Isaacson seemed astonished by the notion that Emmert had never discussed the email with Renfro.
"I happened to disagree with (the assertion)," Emmert said, "so no, we didn't spend time talking about that line in his memo."
Isaacson and Emmert spent plenty of time on that and other similar issues. And if anyone was expecting more — a meltdown by Emmert, or a performance that would turn the case on its ear in either direction — they were probably disappointed. His testimony in the landmark antitrust case was historic, but its significance to the eventual outcome is difficult to gauge.
It's not quite over. He'll return to the stand Friday morning. Isaacson, the plaintiffs' attorney, declined Thursday afternoon to estimate how much longer he would keep Emmert on the stand, saying only: "I'm not done."
Neither is the Ed O'Bannon case. The trial is scheduled to run through next week. And it's hard to know what Emmert's heavily anticipated testimony actually meant. Clearly, theater was expected. The small courtroom on the fourth floor was filled; an overflow room allowed others to listen to (but not see) the testimony. O'Bannon, the former UCLA basketball player, sat at the plaintiffs' table.
There were minor gaffes and unintentionally humorous moments.

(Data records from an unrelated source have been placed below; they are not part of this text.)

Lemma chroma_search_one_record_witness :
  ChromaSearch.search whole_collection init "items" [0; 0] 2
  = Raise (DBOperationError "items")
  ∧ ChromaSearch.search whole_collection abc_chroma_store "items" [0; 0] 2
    = Return [ChromaSearch.mkHit ["0"; "1"; "2"] [VStr ""; VStr ""; VStr ""]
                [0; 0; 0]].
Proof.
  destruct (chroma_search_one_record whole_collection init "items" [0; 0] 2)
    as [Hraise _].
  destruct (chroma_search_one_record whole_collection abc_chroma_store "items"
              [0; 0] 2) as [_ Hret].
  split.
  - apply Hraise. reflexivity.
  - apply (Hret abc_collection).
    + exact abc_chroma_store_index.
    + reflexivity.
Defined.

Lemma unknown_table_contract_witness :
  (∀ c ty, add_column (@init faiss.IndexFlatL2) "t" c ty
           = (init, Raise (DBOperationError "t")))
  ∧ get_active_data (@init faiss.IndexFlatL2) "t" = pd.empty []
  ∧ (∀ pk_values, set_inactive (@init faiss.IndexFlatL2) "t" pk_values
                  = (init, Return ())).
Proof.
  destruct (unknown_table_contract (@init faiss.IndexFlatL2) "t")
    as (Hadd & _ & Hact & _ & _ & Hinact & _).
  - apply init_wf.
  - intros [? Hk]. discriminate Hk.
  - by split_and!.
Defined.

Lemma create_table_then_insert_data_witness :
  (FaissVectorStore.insert_data
     (FaissVectorStore.create_table dim init "t" id_rows ["id"] "combined" []).1
     "t" abc_batch ["id"]).2 = Return ()
  ∧ aligned (faiss.mk dim (np.astype_float32 <$> [[1; 0]; [0; 1]; [5; 5]]))
      (pd.concat (pd.empty (dict_keys (column_types dim id_rows "combined" [])))
         abc_batch).
Proof.
  destruct (create_table_then_insert_data dim init "t" id_rows abc_batch ["id"]
              "combined" [] [[1; 0]; [0; 1]; [5; 5]])
    as (Hret & _ & _ & _ & _ & Hal).
  - apply init_wf.
  - intros [? Hk]. discriminate Hk.
  - intros col Hin. apply list_elem_of_singleton in Hin as ->. evaluate.
  - evaluate.
  - vm_compute. reflexivity.
  - discriminate.
  - repeat constructor.
  - by split.
Defined.

Lemma chroma_insert_data_held_ids_not_indexed_witness :
  ChromaVectorStore.insert_data abc_chroma_store "items" xyz_batch ["id"]
  = (set_data abc_chroma_store "items" (pd.concat abc_frame xyz_batch), Return ())
  ∧ indexes (ChromaVectorStore.insert_data abc_chroma_store "items" xyz_batch
               ["id"]).1 !! "items" = Some abc_collection.
Proof.
  destruct (chroma_insert_data_held_ids_not_indexed abc_chroma_store "items"
              xyz_batch ["id"] abc_frame abc_collection
              [[7; 7]; [8; 8]; [9; 9]] [""; ""; ""] 2%nat) as [Hrun Hidx].
  - vm_compute. reflexivity.
  - exact abc_chroma_store_index.
  - intros col Hin. apply list_elem_of_singleton in Hin as ->. evaluate.
  - evaluate.
  - vm_compute. reflexivity.
  - discriminate.
  - discriminate.
  - repeat constructor.
  - by right.
  - vm_compute. reflexivity.
  - evaluate.
  - change (pd.index xyz_batch) with [0; 1; 2].
    change (chromadb.ids abc_collection) with ["0"; "1"; "2"].
    intros l Hl. repeat (apply elem_of_cons in Hl as [-> | Hl]);
      [evaluate..|by apply elem_of_nil in Hl].
  - split; [exact Hrun|]. rewrite Hidx. exact abc_chroma_store_index.
Defined.

Lemma chroma_create_table_refused_witness :
  ChromaVectorStore.create_table dim client init "t" id_rows ["id"] "combined" []
  = (refused, Raise ChromaError)
  ∧ table_values ["id"; "name"] refused_updated "t"
    = Some [[VNum 1; VStr "b"]]
  ∧ table_values ["id"; "name"]
      (ChromaVectorStore.create_table dim client refused_updated "t" id_rows
         ["id"] "combined" []).1 "t"
    = Some [].
Proof.
  destruct (chroma_create_table_refused dim client init "t" id_rows ["id"]
              "combined" []) as (Hrun & _ & _ & _ & Hagain).
  - reflexivity.
  - vm_compute. reflexivity.
  - split_and!.
    + rewrite Hrun. unfold refused. by rewrite Hrun.
    + vm_compute. reflexivity.
    + destruct (Hagain refused_updated) as [Hempty _];
        [vm_compute; reflexivity|].
      unfold table_values. rewrite Hempty. reflexivity.
Defined.

End MoreInstances.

In one answer during the direct examination, Emmert said that although NCAA rules have evolved, a core value remained being a "full-time athlete." NCAA lawyer Glenn Pomerantz corrected him, suggesting Emmert meant "full-time student."
"Excuse me, I misspoke," Emmert said.
A couple of times during the direct examination, Emmert's chair malfunctioned. When U.S District Judge Claudia Wilken asked what was wrong, he said, "It keeps popping up." The seat didn't get hot, presumably, until Isaacson's cross-examination began.

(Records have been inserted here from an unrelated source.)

Lemma star_trim_in n : forall z z',
  In z' (star_loop (ends trim_space) true n z) ->
  exists a, forallb is_space a = true /\ z'.1 = z.1 ++ a /\ z.2 = a ++ z'.2.
Proof.
  induction n as [|n IH]; intros z z'.
  - intros [<- | []]. exists []. by rewrite app_nil_r.
  - rewrite star_loop_S. cbn [by_priority]. intros Hin.
    apply in_app_iff in Hin as [Hin | [<- | []]].
    + apply in_flat_map in Hin as (z1 & Hz1 & Hin).
      destruct (progress z z1); [|done].
      apply ends_trim_space_in in Hz1 as (x & Hx & H1 & H2).
      apply IH in Hin as (a & Ha & H3 & H4).
      exists (x :: a). split_and!.
      * simpl. by rewrite Hx.
      * rewrite H3, H1. by rewrite <- app_assoc.
      * rewrite H2, H4. done.
    + exists []. by rewrite app_nil_r.
Qed.

Lemma trim_spaces_head p s :
  head (ends trim_spaces (p, s))
  = if bool_decide (spaces s = []) then None
    else Some (p ++ spaces s, after_spaces s).
Proof.
  unfold trim_spaces. cbn [ends]. destruct s as [|x s].
  - by rewrite ends_trim_space.
  - cbn [spaces after_spaces]. destruct (is_space x) eqn:E.
    + destruct (ends_trim_space_cons p x s E) as [k ->].
      rewrite head_flat_map_repeat. cbn [snd]. rewrite star_trim_head.
      rewrite bool_decide_eq_false_2 by done. by rewrite <- app_assoc.
    + by rewrite ends_trim_space_none.
Qed.

Lemma trim_spaces_in p s z' :
  In z' (ends trim_spaces (p, s)) ->
  exists a, a <> [] /\ forallb is_space a = true /\ z'.1 = p ++ a /\ s = a ++ z'.2.
Proof.
  unfold trim_spaces. cbn [ends]. intros Hin.
  apply in_flat_map in Hin as (z1 & Hz1 & Hin).
  apply ends_trim_space_in in Hz1 as (x & Hx & H1 & H2).
  apply star_trim_in in Hin as (a & Ha & H3 & H4).
  cbn [fst snd] in *. exists (x :: a). split_and!; [done | | |].
  - simpl. by rewrite Hx.
  - rewrite H3, H1. by rewrite <- app_assoc.
  - rewrite H2, H4. done.
Qed.

Lemma head_none_nil {A} (l : list A) : head l = None -> l = [].
Proof. by destruct l. Qed.

Lemma ends_eol (z : pos) :
  ends (Seq Eol Empty) z = if at_end z then [z] else [].
Proof. rewrite ends_seq_empty. done. Qed.

Lemma spaces_all_space s :
  forallb is_space s = true -> spaces s = s /\ after_spaces s = [].
Proof.
  induction s as [|x s IH]; simpl; [done |].
  destruct (is_space x); [|done]. intros H. by destruct (IH H) as [-> ->].
Qed.
Lemma getMatlabLock_after_setMatlabLock_witness :
  dict_wf (_settings (job (Sample.new_job []))) = true
  /\ fst (getMatlabLock (snd (setMatlabLock (VBool true) (Sample.new_job []))))
     = Ok true
  /\ fst (getMatlabLock
            (snd (setMatlabLock (VBool false)
                    (snd (setMatlabLock (VBool true) (Sample.new_job []))))))
     = Raise (EmptySetting "MatlabLock").
Proof.
  assert (W : dict_wf (_settings (job (Sample.new_job []))) = true)
    by reflexivity.
  assert (W' : dict_wf (_settings (job (snd (setMatlabLock (VBool true)
                                              (Sample.new_job []))))) = true)
    by reflexivity.
  destruct (getMatlabLock_after_setMatlabLock _ (VBool true) W) as [_ [A _]].
  destruct (getMatlabLock_after_setMatlabLock _ (VBool false) W') as [_ [_ B]].
  split; [exact W|]. split.
  - now rewrite (A eq_refl).
  - now rewrite (B eq_refl).
Defined.

(** ** Methods that only ask *)

(** X8.  The getters, [str(job)], [saveSubmitFile], [poll], [wait] and
    [status] (with [print] or [str]) leave every attribute of the job as it
    is, whether they return or raise. *)
Theorem queries_leave_the_job_alone (pickle_load : string -> Exn + Dict.t)
    (o : Op) (s : St) :
  is_query o = true -> job (snd (run_op pickle_load o s)) = job s.
Proof.
  destruct o; intros H; try discriminate H; cbn [run_op].
  - apply (keeps_getter (fun j => j)).
  - reflexivity.
  - reflexivity.
  - apply (keeps_wait (fun j => j)).
  - unfold ignore. apply (keeps_bind (fun j => j));
      [apply keeps_poll | intros; apply keeps_ret].
  - unfold ignore. apply (keeps_bind (fun j => j));
      [apply keeps_status; intros msg x; reflexivity
      | intros; apply keeps_ret].
  - unfold ignore. apply (keeps_bind (fun j => j));
      [apply keeps_status; intros msg x; reflexivity
      | intros; apply keeps_ret].
Qed.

Emmert stuck doggedly to the NCAA's script, insisting that "amateurism," as a core value of the NCAA, is "essential" to the goal of "competitive balance" and to integrating athletics and academics. Paying players in any form, he said, including for the rights to use their images and likenesses in game broadcasts, would irrevocably harm college sports.

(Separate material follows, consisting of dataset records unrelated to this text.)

Lemma radixSort_negative_key_throws_witness :
  returned (radixSort demoHost
              [mkTransaction "a" "AAPL" 100 (-5) "" None;
               mkTransaction "b" "MSFT" 100 3 "" None] Timestamp start) = None.
Proof.
  apply (radixSort_negative_key_throws demoHost _ Timestamp start
           (mkTransaction "a" "AAPL" 100 (-5) "" None)).
  - simpl. lia.
  - simpl. left. reflexivity.
  - vm_compute. reflexivity.
  - simpl. lia.
  - vm_compute. discriminate.
Defined.

(** ** The encoder applied to a whole array *)

(** X6. [preprocessForRadix] keeps the length, the order and every field
    but [sortKey], which it sets to the key of the requested field, also
    when a key was there: encoding for one field and then for another is
    encoding for the second. *)
Theorem preprocessForRadix_overwrites (arr : list Transaction) (k k' : SortKey) :
  preprocessForRadix (preprocessForRadix arr k) k' = preprocessForRadix arr k'
  /\ length (preprocessForRadix arr k) = length arr
  /\ map payload (preprocessForRadix arr k) = map payload arr
  /\ map sortKey (preprocessForRadix arr k) = map (fun item => Some (encode k item)) arr.
Proof.
  unfold preprocessForRadix. rewrite !map_map, length_map.
  split; [|repeat split].
  apply map_ext. intros a. rewrite encode_withSortKey. reflexivity.
Qed.
(** C2, amended. After a successful run the stored approach rate and
    overall difficulty are numbers of at most 10.  They are not below 0 when
    the effective rate is at least 1 and the input value is not below 0. *)
Theorem difficulty_cap (d d' : document) (rate : number) (job : audio_job) :
  speedup_osu_file float_repr d rate = Ok (d', job) ->
  exists eff v_ar v_od ar od n_ar n_od,
    effective_rate d rate = Ok eff /\
    lookup_field d "[Difficulty]" "ApproachRate" = Ok v_ar /\
    py_int v_ar = Ok ar /\
    lookup_field d "[Difficulty]" "OverallDifficulty" = Ok v_od /\
    py_int v_od = Ok od /\
    lookup_field d' "[Difficulty]" "ApproachRate" = Ok (VNum n_ar) /\
    lookup_field d' "[Difficulty]" "OverallDifficulty" = Ok (VNum n_od) /\
    (to_Q n_ar <= 10)%Q /\ (to_Q n_od <= 10)%Q /\
    ((1 <= to_Q eff)%Q -> 0 <= ar -> (0 <= to_Q n_ar)%Q) /\
    ((1 <= to_Q eff)%Q -> 0 <= od -> (0 <= to_Q n_od)%Q).
Proof.
  intros H. apply speedup_osu_file_spec in H.
  destruct H as (version & eff & name & _ & _ & ER & RS & _).
  destruct (rs_approach_rate _ _ _ RS) as (v_ar & ar & n1 & L1 & I1 & N1 & S1).
  destruct (rs_overall_difficulty _ _ _ RS) as (v_od & od & n2 & L2 & I2 & N2 & S2).
  exists eff, v_ar, v_od, ar, od, (py_min10 (py_round1 n1)),
    (py_min10 (py_round1 n2)).
  split_and!; auto.
  - apply py_min10_le.
  - apply py_min10_le.
  - intros Hr Har. apply py_min10_nonneg. apply (py_round1_nonneg n1).
    eapply new_approach_rate_nonneg; eauto.
  - intros Hr Hod. apply py_min10_nonneg. apply (py_round1_nonneg n2).
    eapply new_overall_difficulty_nonneg; eauto.
Qed.




Lemma effective_rate_non_integer (d : document) (rate : number) (s : string) :
  lookup_field d "[Difficulty]" "ApproachRate" = Ok (VStr s) \/
  lookup_field d "[Difficulty]" "OverallDifficulty" = Ok (VStr s) ->
  int_of_string s = Err ValueError ->
  exists e, effective_rate d rate = Err e.
Proof.
  intros [L|L] Hs; unfold effective_rate.
  - rewrite L. simpl. rewrite Hs. simpl. eauto.
  - destruct (lookup_field d "[Difficulty]" "ApproachRate"); simpl; [|eauto].
    destruct (py_int a); simpl; [|eauto].
    destruct (new_approach_rate a0 rate); simpl; [|eauto].
    rewrite L. simpl. rewrite Hs. simpl. eauto.
Qed.

(** A run on a difficulty setting that [int] does not take stops. *)
Lemma speedup_non_integer (d : document) (rate : number) (s : string) :
  lookup_field d "[Difficulty]" "ApproachRate" = Ok (VStr s) \/
  lookup_field d "[Difficulty]" "OverallDifficulty" = Ok (VStr s) ->
  int_of_string s = Err ValueError ->
  exists e, speedup_osu_file float_repr d rate = Err e.
Proof.
  intros L Hs. unfold speedup_osu_file.
  destruct (lookup_field d "[Metadata]" "Version") as [version|e] eqn:LV;
    simpl; [|eauto].
  destruct (store_field d "[Metadata]" "Version" _) as [d1|e] eqn:S1;
    simpl; [|eauto].
  destruct (effective_rate_non_integer d1 rate s) as [e E]; auto.
  { rewrite !(store_field_other _ _ _ "[Difficulty]" _ _ _ S1) by ne.
    exact L. }
  rewrite E. simpl. eauto.
Qed.


(** A float stored by a run is written with its [repr]; once the text is
    read back the setting is that string, and a second run stops. *)
Lemma reread_fraction_rejected (d : document) (q : Q) (rate : number) :
  writable float_repr d = true ->
  lookup_field d "[Difficulty]" "ApproachRate" = Ok (VNum (PyFloat q)) ->
  has_char "." (float_repr q) = true ->
  exists text,
    convert_dict_to_file float_repr d = Ok text /\
    convert_file_to_dict text = Ok (reread float_repr d) /\
    lookup_field (reread float_repr d) "[Difficulty]" "ApproachRate"
    = Ok (VStr (float_repr q)) /\
    exists e, speedup_osu_file float_repr (reread float_repr d) rate = Err e.
Proof.
  intros Hw L Hq.
  pose proof (writable_inv float_repr d Hw)
    as (general & editor & metadata & difficulty & events
        & timing_points & colours & hit_objects
        & (G1 & G2 & G3 & G4 & G5 & G6 & G7 & G8) & _ & Hread).
  assert (Hwrite : exists text, convert_dict_to_file float_repr d = Ok text).
  { unfold convert_dict_to_file, get_section.
    rewrite G1, G2, G3, G4, G5, G6, G7, G8. cbn [of_option bind items]. eauto. }
  destruct Hwrite as [text W].
  assert (L' : lookup_field (reread float_repr d) "[Difficulty]" "ApproachRate"
               = Ok (VStr (float_repr q))).
  { rewrite Hread. unfold lookup_field, get_section in L |- *.
    rewrite G4 in L. simpl in L.
    destruct (dict_get "ApproachRate" difficulty) as [v|] eqn:E;
      [|discriminate]. inv_ok L.
    cbn [dict_get String.eqb Ascii.eqb Bool.eqb of_option bind getitem].
    now rewrite (dict_get_pairs_as_read float_repr _ _ _ E). }
  exists text. split_and!; auto.
  - now apply read_written_text.
  - eapply speedup_non_integer; [left; exact L'|].
    now apply int_of_string_point.
Qed.

End Transform.





(** C2 as stated fails: at rate 0.5 the settings 0 and 0 become -15.0 and
    -13.3; at rate 1.125, reduced to 0.75 because of the overall difficulty
    10, the approach rate 0 becomes -5.0. *)
Lemma difficulty_cap_counterexample :
  (exists d' job,
      speedup_osu_file decimal_repr (with_difficulty "0" "0") (PyFloat (1 # 2))
      = Ok (d', job) /\
      lookup_field d' "[Difficulty]" "ApproachRate"
      = Ok (VNum (PyFloat (-15))) /\
      lookup_field d' "[Difficulty]" "OverallDifficulty"
      = Ok (VNum (PyFloat (-133 # 10)))) /\
  (exists d' job,
      speedup_osu_file decimal_repr (with_difficulty "0" "10") (PyFloat (9 # 8))
      = Ok (d', job) /\
      lookup_field d' "[Difficulty]" "ApproachRate"
      = Ok (VNum (PyFloat (-5)))) /\
  ~ (0 <= -15)%Q /\ ~ (0 <= -133 # 10)%Q /\ ~ (0 <= -5)%Q.
Proof.
  split_and!; try (intros H; apply H; reflexivity).
  - eexists _, _. split_and!; vm_compute; reflexivity.
  - eexists _, _. split_and!; vm_compute; reflexivity.
Qed.

(** The sample beatmap at rate 1.3: approach rate 9.9 and overall
    difficulty 9.2, both between 0 and 10. *)
Lemma difficulty_cap_witness :
  exists n_ar n_od,
    lookup_field sample_output "[Difficulty]" "ApproachRate" = Ok (VNum n_ar) /\
    lookup_field sample_output "[Difficulty]" "OverallDifficulty"
    = Ok (VNum n_od) /\
    (0 <= to_Q n_ar <= 10)%Q /\ (0 <= to_Q n_od <= 10)%Q.
Proof.
  assert (Hrun : speedup_osu_file decimal_repr sample_document sample_rate
                 = Ok (sample_output, sample_job)) by (vm_compute; reflexivity).
  destruct (difficulty_cap decimal_repr _ _ _ _ Hrun)
    as (eff & v_ar & v_od & ar & od & n_ar & n_od
        & E & L1 & I1 & L2 & I2 & S1 & S2 & C1 & C2 & P1 & P2).
  exists n_ar, n_od.
  vm_compute in E. injection E as <-.
  vm_compute in L1. injection L1 as <-. vm_compute in I1. injection I1 as <-.
  vm_compute in L2. injection L2 as <-. vm_compute in I2. injection I2 as <-.
  split_and!; auto.
  - apply P1; [discriminate | lia].
  - apply P2; [discriminate | lia].
Defined.



(** C5 as stated fails: a text with the header [Foo] is read without
    error, and [Foo] is not one of the eight headers. *)
Lemma unknown_section_counterexample :
  let nl := Str.newline in
  recognized "[Foo]" = false /\
  convert_file_to_dict ("osu file format v14" ++ nl ++ nl ++ "[Foo]" ++ nl)
  = Ok [("[Foo]", SDict [])] /\
  convert_file_to_dict (sample_text ++ nl ++ nl ++ "[Foo]" ++ nl)
  = Ok (sample_document ++ [("[Foo]", SDict [])])%list.
Proof. split_and!; vm_compute; reflexivity. Qed.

At one point, Wilken interjected, asking whether deferred compensation — money placed in trust until after players have finished their college athletic careers — would damage the integration of academics and athletics.
"It's the same whether you're paid today or paid tomorrow," Emmert said, saying it would harm the athletes' relationship to the rest of the academic community. He added that "to convert college sports into professional sports would be tantamount to converting it to minor-league sports."
But Emmert's definition of amateurism left room for a little change. He said anything beyond full cost-of-attendance scholarships — a concept currently under consideration — would be pay-for-play. Isaacson harped repeatedly on the evolution of the definition, suggesting it's whatever the NCAA wants or needs it to be. At one point, he asked if the definition "boils down to, 'you're not paid.' " Emmert agreed, and when asked if it was his opinion, he answered:
"It's the opinion of everyone who's been associated with the NCAA for the last hundred years," Emmert said.
Isaacson replied: "That's a pretty broad statement for a lot of people who aren't with us anymore."
"You seem to quote them," Emmert said, referring to Isaacson's recurring tactic of taking him through statements made through the years by NCAA employees showing concern over growing commercialism.
Emmert suggested fears that athletes are being exploited have always been debated within the organization.
"That's a conversation that's been going on for more than a hundred years," he said.
And it's going to go on again inside the courtroom Friday, and then for a while longer after that. What anyone thinks probably comes down to one's view going in; the question is what Wilken will think coming out (and after that, what the Ninth Circuit Court of Appeals thinks, and probably after that, what the Supreme Court thinks).
While Emmert's testimony was fascinating, sometimes entertaining and occasionally contentious, its ultimate impact is hard to quantify. Barring either a true smoking gun or a serious gaffe (or both) on Friday, that's likely to remain true when he is finally finished.